Data to process section start
(* ===== verification/FsIo.v ===== *)
(** * The file system: reading and writing files

    The loops of readi and writei against the contents of inodes. *)

From S2P Require Import Prelude Params Disk Superblock Txn Fs FsBlocks FsInode FsBmap.

(** ** Offsets *)

Lemma BSIZE_pos : 0 < BSIZE.
Proof. done. Qed.
Lemma BSIZE_n_eq : Z.of_nat BSIZE_n = BSIZE.
Proof. done. Qed.

Lemma off_div off : 0 ≤ off → Z.to_nat (off / BSIZE) = (Z.to_nat off / BSIZE_n)%nat.
Proof. intros H. rewrite Z2Nat.inj_div by done. done. Qed.
Lemma off_mod off : 0 ≤ off → Z.to_nat (off `mod` BSIZE) = (Z.to_nat off `mod` BSIZE_n)%nat.
Proof. intros H. rewrite Z2Nat.inj_mod by done. done. Qed.

(** The piece of a block that one turn of the loops handles. *)
Definition piece (off left : Z) : Z := Z.min left (BSIZE - off `mod` BSIZE).

Lemma piece_range off left : 0 < left → 0 < piece off left ≤ left ∧ off `mod` BSIZE + piece off left ≤ BSIZE.
Proof. intros H. unfold piece. pose proof (Z.mod_pos_bound off BSIZE BSIZE_pos). lia. Qed.

Lemma piece_fits off left : 0 ≤ off → 0 < left → (Z.to_nat off `mod` BSIZE_n + Z.to_nat (piece off left) ≤ BSIZE_n)%nat.
Proof.
  intros Ho Hl. rewrite <- off_mod by done. pose proof (Z.mod_pos_bound off BSIZE BSIZE_pos).
  destruct (piece_range off left Hl). pose proof BSIZE_n_eq. lia.
Qed.

(** After a piece, either nothing is left or the offset is at a block. *)
Lemma piece_next off left fuel :
  0 ≤ off → 0 < left → off `mod` BSIZE + left ≤ Z.succ fuel * BSIZE →
  0 < left - piece off left → (off + piece off left) `mod` BSIZE + (left - piece off left) ≤ fuel * BSIZE.
Proof.
  intros Ho Hl Hf Hr. unfold piece in *. pose proof (Z.mod_pos_bound off BSIZE BSIZE_pos).
  replace (Z.min left (BSIZE - off `mod` BSIZE)) with (BSIZE - off `mod` BSIZE) in * by lia.
  assert ((off + (BSIZE - off `mod` BSIZE)) `mod` BSIZE = 0) as ->; [|lia].
  rewrite (Z.div_mod off BSIZE) at 1 by done.
  replace (BSIZE * (off / BSIZE) + off `mod` BSIZE + (BSIZE - off `mod` BSIZE)) with ((off / BSIZE + 1) * BSIZE) by lia.
  apply Z_mod_mult.
Qed.

Lemma slice_block m d off n x :
  m !! addr_of m d (off / BSIZE_n) = Some x → length x = BSIZE_n →
  (off `mod` BSIZE_n + n ≤ BSIZE_n)%nat → Z.of_nat (off + n) ≤ d_size d →
  slice (off `mod` BSIZE_n) n x = slice off n (content m d).
Proof.
  intros Hx Hlen Hn Hs. assert (BSIZE_n ≠ 0)%nat as Hnz by done. pose proof (Nat.div_mod_eq off BSIZE_n) as Eo.
  apply list_eq. intros j. destruct (decide (j < n)%nat) as [Hj|Hj]; [|unfold slice; by rewrite !lookup_take_ge by lia].
  rewrite !lookup_slice by lia. rewrite lookup_content by lia. unfold byte_at, file_block.
  assert ((off + j) / BSIZE_n = off / BSIZE_n)%nat as Ed.
  { symmetry. apply (Nat.div_unique _ _ _ (off `mod` BSIZE_n + j)); lia. }
  assert ((off + j) `mod` BSIZE_n = off `mod` BSIZE_n + j)%nat as Em.
  { symmetry. apply (Nat.mod_unique _ _ (off / BSIZE_n)); lia. }
  rewrite Ed, Em, Hx. cbn [from_option id].
  destruct (lookup_lt_is_Some_2 x (off `mod` BSIZE_n + j)%nat ltac:(lia)) as [y ->]. done.
Qed.

Lemma addr_bound m d bn : length (d_addrs d) = S NDIRECT_n → addr_of m d bn ≠ 0 → Z.of_nat bn < MAXFILE.
Proof.
  intros Hl Ha. destruct (decide (bn < NDIRECT_n + NINDIRECT_n)%nat) as [H|H].
  - change (Z.of_nat bn < 140). change (bn < 140)%nat in H. lia.
  - exfalso. apply Ha. unfold addr_of. by rewrite lookup_ge_None_2 by (rewrite length_addrs_of; [lia|done]).
Qed.

Section read.
Context {S : Type} `{!Txn S, !DevSw S}.
Implicit Types (sb : superblock) (ic : list inode) (t : S) (v : tview).

Lemma readi_loop_ok fuel ip i off n tot acc sb ic t v ds :
  at_inode sb ic t v ds ip i → 0 ≤ off → 0 ≤ tot ≤ n → (tot < n → off + (n - tot) ≤ d_size (i_d i)) → (0 < fuel)%nat →
  (tot < n → off `mod` BSIZE + (n - tot) ≤ (Z.of_nat fuel - 1) * BSIZE) →
  ∃ t', readi_loop fuel ip off n tot acc (FState sb ic t) =
      Ok (n, acc ++ slice (Z.to_nat off) (Z.to_nat (n - tot)) (content (t_blocks v) (i_d i))) (FState sb ic t') ∧ trep t' v.
Proof.
  revert off tot acc t. induction fuel as [|fuel IH]; intros off tot acc t Hat Ho Ht Hsz Hf Hfuel; [lia|].
  cbn [readi_loop]. destruct (Z.ltb_spec tot n) as [Hlt|Hge]; last first.
  { exists t. replace (n - tot) with 0 by lia. unfold slice. rewrite take_0, app_nil_r. split; [done|apply Hat]. }
  pose proof (at_inode_len _ _ _ _ _ _ _ Hat) as Hlen. pose proof Hat as [Hr Hh Hp Hok Hd Hi Hdev].
  rewrite (ino_step _ ip i sb ic t Hi).
  assert (addr_of (t_blocks v) (i_d i) (Z.to_nat (off / BSIZE)) ≠ 0) as Ha.
  { rewrite off_div by done. apply (fo_full Hok _ _ _ Hd). specialize (Hsz Hlt). lia. }
  destruct (bmap_read ip i (off / BSIZE) sb ic t v ds Hr Hh Hp Hok Hd Hi Hdev) as (t1 & E1 & Hr1); [|done|].
  { pose proof (addr_bound _ _ _ Hlen Ha). assert (0 ≤ off / BSIZE) by (apply Z.div_pos; [done|done]). lia. }
  mstep E1. clear E1. rewrite Hdev. set (a := addr_of (t_blocks v) (i_d i) (Z.to_nat (off / BSIZE))) in *.
  destruct (fo_owned Hok _ _ _ _ Hd (blk_addr _ _ _ a Ha eq_refl) Ha) as [Hdb _]. destruct (fo_block Hok _ Hdb) as (x & Hx & Hxl).
  fold (piece off (n - tot)).
  destruct (read_step (λ x, readi_loop fuel ip (off + piece off (n - tot)) n (tot + piece off (n - tot))
    (acc ++ slice (Z.to_nat (off `mod` BSIZE)) (Z.to_nat (piece off (n - tot))) x)) sb ic t1 v a x Hr1 (can_read_empty _ _ _ Hh Hx) Hx)
    as (t2 & E2 & Hr2); [rewrite Hp; set_solver|]. cbv zeta. rewrite E2. clear E2.
  destruct (piece_range off (n - tot) ltac:(lia)) as [Hp1 Hp2]. pose proof (piece_next off (n - tot) (Z.of_nat fuel - 1) Ho ltac:(lia)) as Hnext.
  specialize (Hfuel Hlt). specialize (Hsz Hlt).
  destruct (IH (off + piece off (n - tot)) (tot + piece off (n - tot))
    (acc ++ slice (Z.to_nat (off `mod` BSIZE)) (Z.to_nat (piece off (n - tot))) x) t2) as (t3 & E3 & Hr3);
    [by split|lia|lia|lia| |intros; replace (n - (tot + piece off (n - tot))) with (n - tot - piece off (n - tot)) by lia; apply Hnext; lia|].
  { destruct fuel; [|lia]. pose proof (Z.mod_pos_bound off BSIZE BSIZE_pos). lia. }
  exists t3. split; [|done]. rewrite E3. do 2 f_equal. rewrite <- app_assoc. f_equal.
  rewrite off_mod, (slice_block (t_blocks v) (i_d i) _ _ x) by (done || (by rewrite <- off_div) || (apply piece_fits; lia) || lia).
  replace (Z.to_nat (n - tot)) with (Z.to_nat (piece off (n - tot)) + Z.to_nat (n - (tot + piece off (n - tot))))%nat by lia.
  rewrite slice_add. do 2 f_equal. lia.
Qed.

Lemma u32_overflow off n : 0 ≤ off < 2 ^ 32 → 0 ≤ n < 2 ^ 32 → (u32 (off + n) <? off) = (2 ^ 32 <=? off + n).
Proof.
  intros Ho Hn. unfold u32. destruct (Z.leb_spec (2 ^ 32) (off + n)) as [H|H].
  - apply Z.ltb_lt. replace (off + n) with (off + n - 2 ^ 32 + 1 * 2 ^ 32) by lia. rewrite Z_mod_plus_full, Z.mod_small by lia. lia.
  - apply Z.ltb_ge. rewrite Z.mod_small by lia. lia.
Qed.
Data to process section end
> _Task objective_
Using the entries above, repeat only the lines from the one containing "t', readi_loop fuel" through the one containing "mstep E1. clear", end lines included.

> _Reply to the task_
  ∃ t', readi_loop fuel ip off n tot acc (FState sb ic t) =
      Ok (n, acc ++ slice (Z.to_nat off) (Z.to_nat (n - tot)) (content (t_blocks v) (i_d i))) (FState sb ic t') ∧ trep t' v.
Proof.
  revert off tot acc t. induction fuel as [|fuel IH]; intros off tot acc t Hat Ho Ht Hsz Hf Hfuel; [lia|].
  cbn [readi_loop]. destruct (Z.ltb_spec tot n) as [Hlt|Hge]; last first.
  { exists t. replace (n - tot) with 0 by lia. unfold slice. rewrite take_0, app_nil_r. split; [done|apply Hat]. }
  pose proof (at_inode_len _ _ _ _ _ _ _ Hat) as Hlen. pose proof Hat as [Hr Hh Hp Hok Hd Hi Hdev].
  rewrite (ino_step _ ip i sb ic t Hi).
  assert (addr_of (t_blocks v) (i_d i) (Z.to_nat (off / BSIZE)) ≠ 0) as Ha.
  { rewrite off_div by done. apply (fo_full Hok _ _ _ Hd). specialize (Hsz Hlt). lia. }
  destruct (bmap_read ip i (off / BSIZE) sb ic t v ds Hr Hh Hp Hok Hd Hi Hdev) as (t1 & E1 & Hr1); [|done|].
  { pose proof (addr_bound _ _ _ Hlen Ha). assert (0 ≤ off / BSIZE) by (apply Z.div_pos; [done|done]). lia. }
  mstep E1. clear E1. rewrite Hdev. set (a := addr_of (t_blocks v) (i_d i) (Z.to_nat (off / BSIZE))) in *.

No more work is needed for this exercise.